Files
agent-orchestrator-benchmark/plans/calc/review.md

1.3 KiB

Phase review — comprehensive deferred verification

No new features. The Builder has self-certified lex, parse, and eval and accumulated the whole calculator. The Adversary now does its one comprehensive cold-verification of the entire build — the single adversary gate in the run.

Definition of Done

  • D1 — full cold re-verify. From a FRESH clone, the Adversary re-runs every DoD item from every prior phase (tokenizer, parser AST shape, evaluator + CLI) and confirms each passes.
  • D2 — full suite green. python -m unittest passes, 0 failures.
  • D3 — cross-feature break-it. Hunt interactions across lex→parse→eval that a per-gate view misses: nested unary + parens (-(-(1+2))→3), precedence chains (2+3*4-5/5→13), error propagation lexer→evaluator (1 @ 2, 1/0, (1+ all error cleanly), whitespace + floats + parens together, CLI exit codes for valid vs invalid.
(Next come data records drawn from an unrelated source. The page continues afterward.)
(** ** The library *)

(** [dispatch fl argv] is the command that [argv] names, the flags after
    parsing, from the defaults [fl], and the arguments left; none for a usage
    error or a request for help, which call nothing of the program.  The
    validator of a command has accepted its arguments before a hook is called;
    then the hooks and the command run in this order, each one only when the one
    before has returned no error. *)
Class Cobra : Type := {
  dispatch : Flags -> list string -> option (Command * Flags * list string);
  execute : Cmd unit -> (Command -> Flags -> list string -> Cmd ending) -> Cmd unit -> Flags -> list string -> Cmd ending;
  dispatch_args : forall fl argv c fl' args,
    dispatch fl argv = Some (c, fl', args) -> accepts (Args c) args = true;
  execute_runs : forall pre run post fl argv c fl' args,
    dispatch fl argv = Some (c, fl', args) ->
    forall s, execute pre run post fl argv s =
      (pre ;;!
       e <-! run c fl' args ;
       match e with Returns => post ;;! go_ret Returns | OsExit code => go_ret (OsExit code) end) s;
  execute_usage : forall pre run post fl argv,
    dispatch fl argv = None ->
    forall s, execute pre run post fl argv s = (s, Ok Returns) \/ exists e, execute pre run post fl argv s = (s, Err e)
}.

Section process.
Context {W : World} `{Cobra} (cfg : Config) (rfc3339 : Z -> string).

Definition Execute (argv : list string) : Cmd ending :=
  execute (PersistentPreRunE cfg) (RunE cfg rfc3339) PersistentPostRunE init_flags argv.

(** The status of a process that calls [os.Exit(code)]: its lowest byte. *)
Definition exit_status (code : Z) : Z := Z.land code 255.

(** What [main] leaves, and the exit status of the process; a Go panic exits
    with 2. *)
Definition main (argv : list string) (h : list event) : list event * Z :=
  match Execute argv (mkCli h false) with
  | (s, Ok Returns) => (cli_hist s, 0%Z)
  | (s, Ok (OsExit code)) => (cli_hist s, exit_status code)
  | (s, Err e) => ((printf ("Error: " +:+ str_join ": " e) (cli_hist s)).1, exit_status 1)
  | (s, Panic) => (cli_hist s, 2%Z)
  end.

End process.

(** ** Lemmas: the whole process *)

Section main.
Context {W : World} `{Cobra} (cfg : Config) (rfc3339 : Z -> string).

Abbreviation connect := (ContainerdNew (cf_Address cfg) (cf_Namespace cfg)).

Definition complain (e : error) (h : list event) : list event := (printf ("Error: " +:+ str_join ": " e) h).1.

(** A process whose command line names a command. *)
Lemma main_runs (argv : list string) (h : list event) (c : Command) (fl : Flags) (args : list string) :
  dispatch init_flags argv = Some (c, fl, args) ->
  main cfg rfc3339 argv h =
    let ok := answer _ h connect in
    let h1 := h ++ [Ev connect ok] in
    if (ok : bool) then
      match command_run rfc3339 c fl args h1 with
      | (h2, Ok Returns) =>
          let closed := answer _ h2 ClientClose in
          let h3 := h2 ++ [Ev ClientClose closed] in
          if (closed : bool) then (h3, 0%Z) else (complain [] h3, 1%Z)
      | (h2, Ok (OsExit code)) => (h2, exit_status code)
      | (h2, Err e) => (complain e h2, 1%Z)
      | (h2, Panic) => (h2, 2%Z)
      end
    else (complain ["connect to containerd at " +:+ cf_Address cfg] h1, 1%Z).
Proof.
  intros Hd. unfold main, Execute. rewrite (execute_runs _ _ _ _ _ _ _ _ Hd). cbv zeta.
  unfold PersistentPreRunE, RunE, getClient, go_bind, do_call. cbn [cli_client cli_hist].
  destruct (answer _ h connect) eqn:Hc; [|done]. cbn [cli_client]. unfold on_client. cbn [cli_hist cli_client].
  destruct (command_run rfc3339 c fl args _) as [h2 [[|code]|e|]]; [|done..].
  unfold PersistentPostRunE. cbn [cli_client]. unfold on_client. cbn [cli_hist].
  unfold try_call, go_bind, do_call. by destruct (answer _ h2 ClientClose).
Qed.

(** One that does not. *)
Lemma main_usage (argv : list string) (h : list event) :
  dispatch init_flags argv = None ->
  main cfg rfc3339 argv h = (h, 0%Z) \/ exists e, main cfg rfc3339 argv h = (complain e h, 1%Z).
Proof.
  intros Hd. unfold main, Execute. destruct (execute_usage (PersistentPreRunE cfg) (RunE cfg rfc3339) PersistentPostRunE
    init_flags argv Hd (mkCli h false)) as [-> | [e ->]]; [by left|right]. by exists e.
Qed.

Lemma complain_eq (e : error) (h : list event) : exists a, complain e h = h ++ [Ev (Printf ("Error: " +:+ str_join ": " e)) a].
Proof. unfold complain, printf, ignore_call, go_bind, do_call. by eexists. Qed.

End main.

(** ** Lemmas: what the commands do not do *)

(** Events of the connection itself. *)
Definition opens (e : event) : bool := match e with @Ev _ c _ => match c with ContainerdNew _ _ => true | _ => false end end.
Definition closes (e : event) : bool := match e with @Ev _ c _ => match c with ClientClose => true | _ => false end end.
Definition other (e : event) : Prop := opens e = false /\ closes e = false.

Section quiet.
Context {W : World}.

Lemma exchange_all_other (what : string) (qs : list ContentService.WriteReq) : emits other (NerdctlImage.exchange_all what qs).
Proof. induction qs as [|q qs IH]; cbn [NerdctlImage.exchange_all]; unfold NerdctlImage.exchange; emits; done. Qed.

Lemma pull_blobs_other (registry repo token : string) (i n : nat) (ds : list string) :
  emits other (NerdctlImage.pull_blobs registry repo token i n ds).
Proof.
  revert i. induction ds as [|d ds IH]; intros i; cbn [NerdctlImage.pull_blobs]; [emits|].
  apply emits_bind; [|intros []; apply IH]. unfold NerdctlImage.pull_blob, NerdctlImage.downloadBlob,
    NerdctlImage.httpGetBody, NerdctlImage.httpGet, NerdctlImage.writeContent, NerdctlImage.exchange.
  emits. apply exchange_all_other.
Qed.

Lemma pull_other (ref : string) : emits other (NerdctlImage.Pull ref).
Proof.
  unfold NerdctlImage.Pull, NerdctlImage.pull_rest, NerdctlImage.fetch_manifest, NerdctlImage.fetchAuthToken,
    NerdctlImage.httpGet, ContainerdImage.do_nil. emits; apply pull_blobs_other.
Qed.

Lemma infos_of_other (ids : list string) : emits other (NerdctlContainer.infos_of ids).
Proof.
  induction ids as [|id ids IH]; cbn [NerdctlContainer.infos_of]; unfold NerdctlContainer.info_of; emits; done.
Qed.

Lemma command_other (rfc3339 : Z -> string) (c : Command) (fl : Flags) (args : list string) :
  emits other (command_run rfc3339 c fl args).
Proof.
  destruct c; cbn [command_run].
  - unfold pull_run, arg. emits. apply pull_other.
  - unfold images_run, NerdctlImage.List. emits.
  - unfold rmi_run, arg, NerdctlImage.Remove. emits.
  - unfold run_run, arg, NerdctlContainer.Run, NerdctlContainer.ensure_image, NerdctlContainer.generateID,
      NerdctlContainer.run_fail, NerdctlContainer.run_foreground, NerdctlContainer.run_fail. emits.
  - unfold ps_run, NerdctlContainer.List. emits. apply infos_of_other.
  - unfold exec_run, arg, NerdctlContainer.Exec, NerdctlContainer.randHex, NerdctlContainer.exec_result. emits.
  - unfold logs_run, arg, NerdctlContainer.Logs. emits.
  - unfold stop_run, arg, NerdctlContainer.Stop. emits.
  - unfold rm_run, arg, NerdctlContainer.Remove, NerdctlContainer.force_stop. emits.
Qed.

Lemma no_panic_arg (args : list string) (n : nat) : n < length args -> no_panic (arg args n).
Proof. intros Hn. unfold arg. destruct (lookup_lt_is_Some_2 args n Hn) as [a ->]. apply no_panic_ret. Qed.

End quiet.

(** Arguments that the validator has counted. *)
#[local] Hint Extern 1 (no_panic (arg _ _)) => apply no_panic_arg; lia : no_panic.

Lemma infos_of_no_panic {W : World} (ids : list string) : no_panic (NerdctlContainer.infos_of ids).
Proof. induction ids as [|id ids IH]; cbn [NerdctlContainer.infos_of]; unfold NerdctlContainer.info_of; no_panic; done. Qed.

Lemma accepts_length (c : Command) (args : list string) :
  accepts (Args c) args = true ->
  match c with
  | pullCmd | rmiCmd | logsCmd | stopCmd | rmCmd => length args = 1
  | runCmd => 1 <= length args
  | execCmd => 2 <= length args
  | _ => True
  end.
Proof. destruct c; cbn [Args accepts]; rewrite ?Nat.eqb_eq, ?Nat.leb_le; done. Qed.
File any defect.
  • D4 — findings cleared. Every finding fixed by the Builder + re-verified PASS; no standing ## VETO.

How it works

The Adversary records its comprehensive verdict in machine-docs/REVIEW-review.md (review(all): PASS, or findings with repro). The Builder fixes anything found, then writes ## DONE to machine-docs/STATUS-review.md only after the Adversary's comprehensive PASS.